• YOUR TASK
In the entries that follow, find the line containing "is cancelled. *)", then output exactly every line from the first through that one.
Segment Start: AVAILABLE RECORDS
(* ===== verification/Daemon.v ===== *)
(** The daemon's shared state and its commands, src/system/daemon_state.rs, with the
    responses of src/ipc/protocol.rs.

    [Shared] is the context that every thread has a handle of.  Each method is a
    program of atomic sections: one per acquisition of a lock or access to an atomic.
    The runtime lock is kept over the accesses to the token in [trigger_shutdown],
    the engine's mutex over a whole cleaning.  What a command reads of the device is
    given by a [Sensed].

    The cleaning engine is the interface [CleanEngine]; DaemonRuns has the
    pipeline's instance. *)
From Stdlib Require Import Ascii String SpecFloat.
From S2P Require Import Prelude Domain DaemonConfig Text Psi Idle Hardware EventLoop.
From S2P Require Import Cancellation Threads Metrics.
From S2P Require Pipeline Ipc.

(** What the daemon needs of the engine: [update_config], and the outcomes that
    [execute] can have on an engine, which depend on the disk and on when the token
    is cancelled. *)
Class CleanEngine (E : Type) := {
  engine_update_config : DaemonConfig -> E -> E;
  engine_executes : Pipeline.CleanParams -> E -> result CleanerError Pipeline.CleanReport -> E -> Prop;
}.

(** ** Data *)

Record JobRecord := mkJobRecord {
  jr_job_id : N;
  jr_state : string;
  jr_reclaimed_bytes : N;
  jr_is_completed : bool;
  jr_report : option Pipeline.CleanReport;
}.

Module DaemonState.
Inductive t :=
| Starting | Idle | EvaluatingTriggers | CleaningScheduled | CleaningManual
| PressureReclaiming (lvl : string) | Preempted (reason : string) | ShuttingDown.

#[global] Instance eq_dec : EqDecision t.
Proof. solve_decision. Defined.

Definition display (s : t) : string :=
  match s with
  | Starting => "Starting up"
  | Idle => "Idle / Sleeping"
  | EvaluatingTriggers => "Evaluating Triggers"
  | CleaningScheduled => "Cleaning in progress (Scheduled)"
  | CleaningManual => "Cleaning in progress (Manual Trigger)"
  | PressureReclaiming lvl => "Memory Reclaim in progress (" +:+ lvl +:+ ")"
  | Preempted reason => "Preempted (" +:+ reason +:+ ")"
  | ShuttingDown => "Shutting down"
  end.
End DaemonState.

Record DaemonRuntimeState := mkRuntime {
  rt_state : DaemonState.t;
  rt_last_cleaned_ts : option N;
  rt_last_freed_bytes : N;
  rt_total_freed_bytes : N;
  rt_is_cleaning : bool;
  rt_shutdown_requested : bool;
  rt_screen_off_since : option N;
  rt_thermal_state : Thermal.t;
}.

Definition DaemonRuntimeState_default : DaemonRuntimeState :=
  mkRuntime DaemonState.Idle None 0 0 false false None Thermal.Normal.

Record DaemonStatus := mkStatus {
  ds_state : string;
  ds_uptime_secs : N;
  ds_last_cleaned_ts : option N;
  ds_last_freed_bytes : N;
  ds_total_freed_bytes : N;
  ds_is_charging : bool;
  ds_screen_state : string;
  ds_soc_temp_c : f32;
  ds_battery_temp_c : f32;
  ds_cpu_usage_pct : f32;
  ds_ram_vm_size_bytes : N;
  ds_ram_rss_bytes : N;
  ds_ram_pss_bytes : N;
  ds_idle_state : string;
  ds_idle_score : N;
  ds_blockers : list string;
}.

Inductive ResponseData :=
| Pong (version : string) (uptime_secs : N)
| JobAccepted (job_id : N) (message : string)
| JobStatus (job_id : N) (state : string) (reclaimed_bytes : N) (is_completed : bool)
    (report : option Pipeline.CleanReport)
| Status (s : DaemonStatus)
| Report (r : Pipeline.CleanReport)
| IdleData (a : IdleAssessment)
| Message (m : string).

Inductive Response := Success (d : ResponseData) | ErrorResponse (msg : string).

(** What one command reads of the device and the clocks, reading by reading. *)
Record Sensed := mkSensed {
  sn_thermal : ThermalReport;
  sn_charger : Charger.t;
  sn_screen : nat -> ScreenState.t;      (** the n-th query of the screen *)
  sn_metrics : ProcessMetrics;
  sn_cpu_psi : option f32;               (** [read_cpu_pressure().map(|p| p.some.avg10)] *)
  sn_io_psi : option f32;
  sn_mem_psi : option f32;
  sn_battery : option N;
  sn_now_off : N;                        (** when the screen-off time is measured *)
  sn_now_up : N;                         (** when the uptime is *)
  sn_reloaded : result string DaemonConfig;  (** [DaemonConfig::reload_from_path] *)
}.

(** A thread that [spawn] starts. *)
Inductive Worker :=
| MaintenanceWorker (cfg : DaemonConfig)
| ManualWorker (job_id : N) (params : Pipeline.CleanParams).

Section daemon.
Context {E : Type} `{CleanEngine E} (strerror : Errno -> string).

(** ** The shared context *)

Record Shared := mkShared {
  sh_active_config_path : option string;
  sh_config : DaemonConfig;
  sh_engine : E;
  sh_engine_locked : bool;
  sh_token : CancellationToken;
  sh_runtime : DaemonRuntimeState;
  sh_runtime_locked : bool;
  sh_jobs : gmap N JobRecord;
  sh_next_job_id : N;
  sh_start_time : N;
}.

Definition DaemonContext_new (config : DaemonConfig) (active_config_path : option string)
    (engine : E) (now : N) : Shared :=
  mkShared active_config_path config engine false CancellationToken_new
    DaemonRuntimeState_default false ∅ 1 now.

Definition set_config (c : DaemonConfig) (s : Shared) : Shared :=
  mkShared (sh_active_config_path s) c (sh_engine s) (sh_engine_locked s) (sh_token s)
    (sh_runtime s) (sh_runtime_locked s) (sh_jobs s) (sh_next_job_id s) (sh_start_time s).
Definition set_engine (e : E) (locked : bool) (s : Shared) : Shared :=
  mkShared (sh_active_config_path s) (sh_config s) e locked (sh_token s)
    (sh_runtime s) (sh_runtime_locked s) (sh_jobs s) (sh_next_job_id s) (sh_start_time s).
Definition set_token (t : CancellationToken) (s : Shared) : Shared :=
  mkShared (sh_active_config_path s) (sh_config s) (sh_engine s) (sh_engine_locked s) t
    (sh_runtime s) (sh_runtime_locked s) (sh_jobs s) (sh_next_job_id s) (sh_start_time s).
Definition set_runtime (rt : DaemonRuntimeState) (locked : bool) (s : Shared) : Shared :=
  mkShared (sh_active_config_path s) (sh_config s) (sh_engine s) (sh_engine_locked s) (sh_token s)
    rt locked (sh_jobs s) (sh_next_job_id s) (sh_start_time s).
Definition set_jobs (jobs : gmap N JobRecord) (next : N) (s : Shared) : Shared :=
  mkShared (sh_active_config_path s) (sh_config s) (sh_engine s) (sh_engine_locked s) (sh_token s)
    (sh_runtime s) (sh_runtime_locked s) jobs next (sh_start_time s).

(** The result of a long operation is that of [execute], and the wall-clock time
    read after it. *)
Definition Outcome : Type := result CleanerError Pipeline.CleanReport * N.
Definition P : Type -> Type := Prog Shared Worker Pipeline.CleanParams Outcome.

Definition rt_free (s : Shared) : bool := negb (sh_runtime_locked s).
Definition engine_free (s : Shared) : bool := negb (sh_engine_locked s).
(* ===== verification/DaemonProps.v ===== *)
(** Properties of the daemon's threads.

    Every thread (a connection's handler, the main loop, a cleaning worker) follows
    an ownership discipline: it takes the cleaning slot only when it is free, only
    the owner of the slot runs the engine, registers its job and gives the slot back,
    and starting a worker hands the slot over.  [owns] states it program by program;
    it is preserved by every interleaving, and makes the daemon refine a small
    abstract job server. *)
From Stdlib Require Import Ascii String.
From stdpp Require Import relations.
From S2P Require Import Prelude Domain DaemonConfig Text Psi Idle Hardware EventLoop.
From S2P Require Import Cancellation Threads Daemon Reactor.
From S2P Require Pipeline Ipc.

(** ** Ownership *)

(** What a thread owns: nothing; the slot; the slot and a job number it has drawn;
    the slot and a registered job; a job whose slot it has given back. *)
Inductive Own :=
| Nothing
| Slot
| Allocated (id : N)
| SlotJob (id : N)
| JobOnly (id : N).

Definition holds_slot (o : Own) : Prop :=
  match o with Slot | Allocated _ | SlotJob _ => True | _ => False end.
#[export] Instance holds_slot_dec o : Decision (holds_slot o).
Proof. destruct o; apply _. Defined.

Definition own_id (o : Own) : option N :=
  match o with Allocated id | SlotJob id | JobOnly id => Some id | _ => None end.

Definition worker_own (w : Worker) : Own :=
  match w with MaintenanceWorker _ => Slot | ManualWorker id _ => SlotJob id end.

Section discipline.
Context {E : Type} `{CleanEngine E} (strerror : Errno -> string).

Definition cleaning (s : Shared E) : bool := rt_is_cleaning (sh_runtime s).

(** How one section may change the slot and the jobs. *)
Inductive change : Own -> Own -> Shared E -> Shared E -> Prop :=
| change_keep o s s' :
    cleaning s' = cleaning s -> sh_jobs s' = sh_jobs s -> sh_next_job_id s' = sh_next_job_id s ->
    change o o s s'
| change_claim s s' :
    cleaning s = false -> cleaning s' = true ->
    sh_jobs s' = sh_jobs s -> sh_next_job_id s' = sh_next_job_id s -> change Nothing Slot s s'
| change_allocate s s' :
    cleaning s' = cleaning s -> sh_jobs s' = sh_jobs s ->
    sh_next_job_id s' = wrap_add (sh_next_job_id s) 1 ->
    change Slot (Allocated (sh_next_job_id s)) s s'
| change_register id s s' :
    cleaning s' = cleaning s -> sh_jobs s' = <[id := running_record id]> (sh_jobs s) ->
    sh_next_job_id s' = sh_next_job_id s -> change (Allocated id) (SlotJob id) s s'
| change_release o o' s s' :
    (o = Slot /\ o' = Nothing \/ exists id, o = SlotJob id /\ o' = JobOnly id) ->
    cleaning s' = false ->
    sh_jobs s' = sh_jobs s -> sh_next_job_id s' = sh_next_job_id s -> change o o' s s'
| change_finish id res s s' :
    cleaning s' = cleaning s -> sh_jobs s' = alter (finish_record strerror res) id (sh_jobs s) ->
    sh_next_job_id s' = sh_next_job_id s -> change (JobOnly id) Nothing s s'.

(** The engine is touched by a cleaning and by a reload only. *)
Definition engine_change (s s' : Shared E) : Prop :=
  sh_engine s' = sh_engine s \/
  exists cfg, sh_engine s' = engine_update_config cfg (sh_engine s).

(** The discipline, with what a program returns and owns at its end. *)
Fixpoint owns {A} (p : P E A) (o : Own) (post : A -> Own -> Prop) : Prop :=
  match p with
  | Ret a => post a o
  | Act en f k => forall s, en s = true ->
      engine_change s (snd (f s)) /\
      exists o', change o o' s (snd (f s)) /\ owns (k (fst (f s))) o' post
  | Execute q k => holds_slot o /\ forall r, owns (k r) o post
  | Spawn w k => o = worker_own w /\ owns k Nothing post
  | Crash => True
  end.

(** A thread that begins and ends with nothing. *)
Definition clean_prog {A} (p : P E A) : Prop := owns p Nothing (fun _ o => o = Nothing).

Lemma owns_mono {A} (p : P E A) o (Q1 Q2 : A -> Own -> Prop) :
  (forall a o', Q1 a o' -> Q2 a o') -> owns p o Q1 -> owns p o Q2.
Proof.
  intros HQ. revert o. induction p as [a|B en f k IH|q k IH|w k IH|]; intros o; cbn [owns]; [auto| | | |done].
  - intros Hp s Hs. destruct (Hp s Hs) as (He & o' & Hc & Hk). split; [done|]. exists o'.
    split; [done|]. by apply IH.
  - intros [Ho Hk]. split; [done|]. intros r. by apply IH.
  - intros [Ho Hk]. split; [done|]. by apply IH.
Qed.

Lemma owns_bind {A B} (p : P E A) (k : A -> P E B) o (Q : B -> Own -> Prop) :
  owns p o (fun a o' => owns (k a) o' Q) -> owns (p ≫= k) o Q.
Proof.
  revert o. induction p as [a|C en f c IH|q c IH|w c IH|]; intros o; cbn; [auto| | | |done].
  - intros Hp s Hs. destruct (Hp s Hs) as (He & o' & Hc & Hk). split; [done|]. exists o'.
    split; [done|]. by apply IH.
  - intros [Ho Hk]. split; [done|]. intros r. by apply IH.
  - intros [Ho Hk]. split; [done|]. by apply IH.
Qed.

(** Composition of programs that leave the ownership alone. *)
Definition neutral {A} (p : P E A) : Prop := forall o, owns p o (fun _ o' => o' = o).

Lemma neutral_bind {A B} (p : P E A) (k : A -> P E B) :
  neutral p -> (forall a, neutral (k a)) -> neutral (p ≫= k).
Proof.
  intros Hp Hk o. apply owns_bind. eapply owns_mono; [|apply Hp]. intros a o' ->. apply Hk.
Qed.

Lemma owns_neutral_bind {A B} (p : P E A) (k : A -> P E B) o Q :
  neutral p -> (forall a, owns (k a) o Q) -> owns (p ≫= k) o Q.
Proof. intros Hp Hk. apply owns_bind. eapply owns_mono; [|apply Hp]. intros a o' ->. apply Hk. Qed.

Lemma neutral_ret {A} (a : A) : neutral (mret a).
Proof. by intros o. Qed.

Lemma neutral_read {B} en (f : Shared E -> B) : neutral (read en f).
Proof. intros o s Hs. split; [by left|]. exists o. split; [by constructor|done]. Qed.

(** A write that does not touch the slot or the jobs. *)
Lemma neutral_write en (f : Shared E -> Shared E) :
  (forall s, cleaning (f s) = cleaning s /\ sh_jobs (f s) = sh_jobs s /\
             sh_next_job_id (f s) = sh_next_job_id s /\ engine_change s (f s)) ->
  neutral (write en f).
Proof.
  intros Hf o s Hs. destruct (Hf s) as (? & ? & ? & ?). split; [done|]. exists o.
  split; [by constructor|done].
Qed.

(** A write that leaves the engine alone too. *)
Lemma neutral_write_keep en (f : Shared E -> Shared E) :
  (forall s, cleaning (f s) = cleaning s /\ sh_jobs (f s) = sh_jobs s /\
             sh_next_job_id (f s) = sh_next_job_id s /\ sh_engine (f s) = sh_engine s) ->
  neutral (write en f).
Proof.
  intros Hf. apply neutral_write. intros s. destruct (Hf s) as (H1 & H2 & H3 & H4).
  split; [exact H1|]. split; [exact H2|]. split; [exact H3|]. by left.
Qed.

Lemma neutral_crash {A} : neutral (@Crash _ _ _ _ A).
Proof. by intros o. Qed.

Lemma neutral_token l : neutral (token_calls l).
Proof.
  induction l as [|a l IH]; [apply neutral_ret|]. cbn [token_calls]. apply neutral_bind; [|done].
  by apply neutral_write_keep.
Qed.
End discipline.

Create HintDb neutral.
#[export] Hint Resolve neutral_bind neutral_ret neutral_read neutral_crash neutral_token : neutral.

(** ** Every program follows the discipline *)

Section programs.
Context {E : Type} `{CleanEngine E} (strerror : Errno -> string).
#[local] Abbreviation neutral := (@neutral E _ strerror).
#[local] Abbreviation clean_prog := (@clean_prog E _ strerror).
#[local] Abbreviation owns := (@owns E _ strerror).

Lemma neutral_clean {A} (p : P E A) : neutral p -> clean_prog p.
Proof. intros Hp. apply Hp. Qed.

Lemma clean_bind {A B} (p : P E A) (k : A -> P E B) :
  clean_prog p -> (forall a, clean_prog (k a)) -> clean_prog (p ≫= k).
Proof.
  intros Hp Hk. apply owns_bind. eapply owns_mono; [|apply Hp]. intros a o ->. apply Hk.
Qed.

Lemma neutral_rt_write (f : DaemonRuntimeState -> DaemonRuntimeState) :
  (forall rt, rt_is_cleaning (f rt) = rt_is_cleaning rt) -> neutral (rt_write f).
Proof. intros Hf. apply neutral_write_keep. intros s. split; [apply Hf|done]. Qed.

(** Walks a program whose parts are known. *)
Ltac discipline :=
  repeat first
    [ progress intros
    | match goal with |- context [let '(_, _) := ?x in _] => destruct x end
    | match goal with |- context [if ?x then _ else _] => destruct x end
    | match goal with |- context [match ?x with _ => _ end] => is_var x; destruct x end
    | apply neutral_bind | apply clean_bind
    | apply neutral_ret | apply neutral_read | apply neutral_crash | apply neutral_token
    | apply neutral_rt_write; reflexivity
    | apply neutral_write_keep; by intros
    | apply neutral_write; intros; repeat split; right; by eexists
    | apply neutral_clean; by auto with neutral
    | by auto with neutral ].

Lemma neutral_set_state st : neutral (set_state st).
Proof. by apply neutral_rt_write. Qed.
Lemma neutral_set_screen_off t : neutral (set_screen_off_since t).
Proof. by apply neutral_rt_write. Qed.
Lemma neutral_is_shutdown : neutral is_shutdown_requested.
Proof. apply neutral_read. Qed.
Lemma neutral_is_cleaning : neutral is_cleaning.
Proof. apply neutral_read. Qed.
Lemma neutral_read_config : neutral read_config.
Proof. apply neutral_read. Qed.
Lemma neutral_off_duration now : neutral (screen_off_duration now).
Proof. apply neutral_read. Qed.

#[local] Hint Resolve neutral_set_state neutral_set_screen_off neutral_is_shutdown
  neutral_is_cleaning neutral_read_config neutral_off_duration : neutral.

Lemma neutral_thermal t : neutral (compute_thermal_state t).
Proof. unfold compute_thermal_state. discipline. Qed.
Lemma neutral_shutdown : neutral trigger_shutdown.
Proof. unfold trigger_shutdown. discipline. Qed.
Lemma neutral_reload r : neutral (reload_config r).
Proof. unfold reload_config. discipline. Qed.
Lemma neutral_triggers since now c t : neutral (evaluate_triggers since now c t).
Proof. unfold evaluate_triggers. discipline. Qed.
Lemma neutral_job_status id : neutral (get_job_status id).
Proof. unfold get_job_status. discipline. Qed.
Lemma neutral_stats sn : neutral (get_stats sn).
Proof. unfold get_stats, rt_read. discipline. Qed.

#[local] Hint Resolve neutral_thermal neutral_shutdown neutral_reload neutral_triggers
  neutral_job_status neutral_stats : neutral.

Lemma neutral_status sn : neutral (get_status sn).
Proof. unfold get_status, rt_read. discipline. Qed.
Lemma neutral_idle sn : neutral (get_idle_assessment sn).
Proof. unfold get_idle_assessment. discipline. Qed.

#[local] Hint Resolve neutral_status neutral_idle : neutral.

(** Claiming: with the slot, or with nothing. *)
Lemma owns_claim st refuse (post : bool -> Own -> Prop) :
  (forall rt, refuse rt = false -> rt_is_cleaning rt = false) ->
  post true Slot -> post false Nothing -> owns (claim st refuse) Nothing post.
Proof.
  intros Hr Ht Hf s Hs. cbn. destruct (refuse (sh_runtime s)) eqn:Er; cbn.
  - split; [by left|]. exists Nothing. split; [by constructor|done].
  - split; [by left|]. exists Slot. split; [|done]. apply change_claim; try done. by apply Hr.
Qed.

Lemma clean_trigger_clean params : clean_prog (trigger_clean params).
Proof.
  unfold trigger_clean. apply owns_bind. apply owns_claim; [done| |by cbn].
  apply owns_neutral_bind; [apply neutral_token|]. intros _. apply owns_bind.
  intros s _. cbn. split; [by left|]. exists (Allocated (sh_next_job_id s)). split; [by constructor|].
  intros s' _. cbn. split; [by left|]. exists (SlotJob (sh_next_job_id s)). split; [by constructor|]. done.
Qed.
Segment End: AVAILABLE RECORDS
• OUTPUT FOR THIS EXERCISE
(* ===== verification/Daemon.v ===== *)
(** The daemon's shared state and its commands, src/system/daemon_state.rs, with the
    responses of src/ipc/protocol.rs.

    [Shared] is the context that every thread has a handle of.  Each method is a
    program of atomic sections: one per acquisition of a lock or access to an atomic.
    The runtime lock is kept over the accesses to the token in [trigger_shutdown],
    the engine's mutex over a whole cleaning.  What a command reads of the device is
    given by a [Sensed].

    The cleaning engine is the interface [CleanEngine]; DaemonRuns has the
    pipeline's instance. *)
From Stdlib Require Import Ascii String SpecFloat.
From S2P Require Import Prelude Domain DaemonConfig Text Psi Idle Hardware EventLoop.
From S2P Require Import Cancellation Threads Metrics.
From S2P Require Pipeline Ipc.

(** What the daemon needs of the engine: [update_config], and the outcomes that
    [execute] can have on an engine, which depend on the disk and on when the token
    is cancelled. *)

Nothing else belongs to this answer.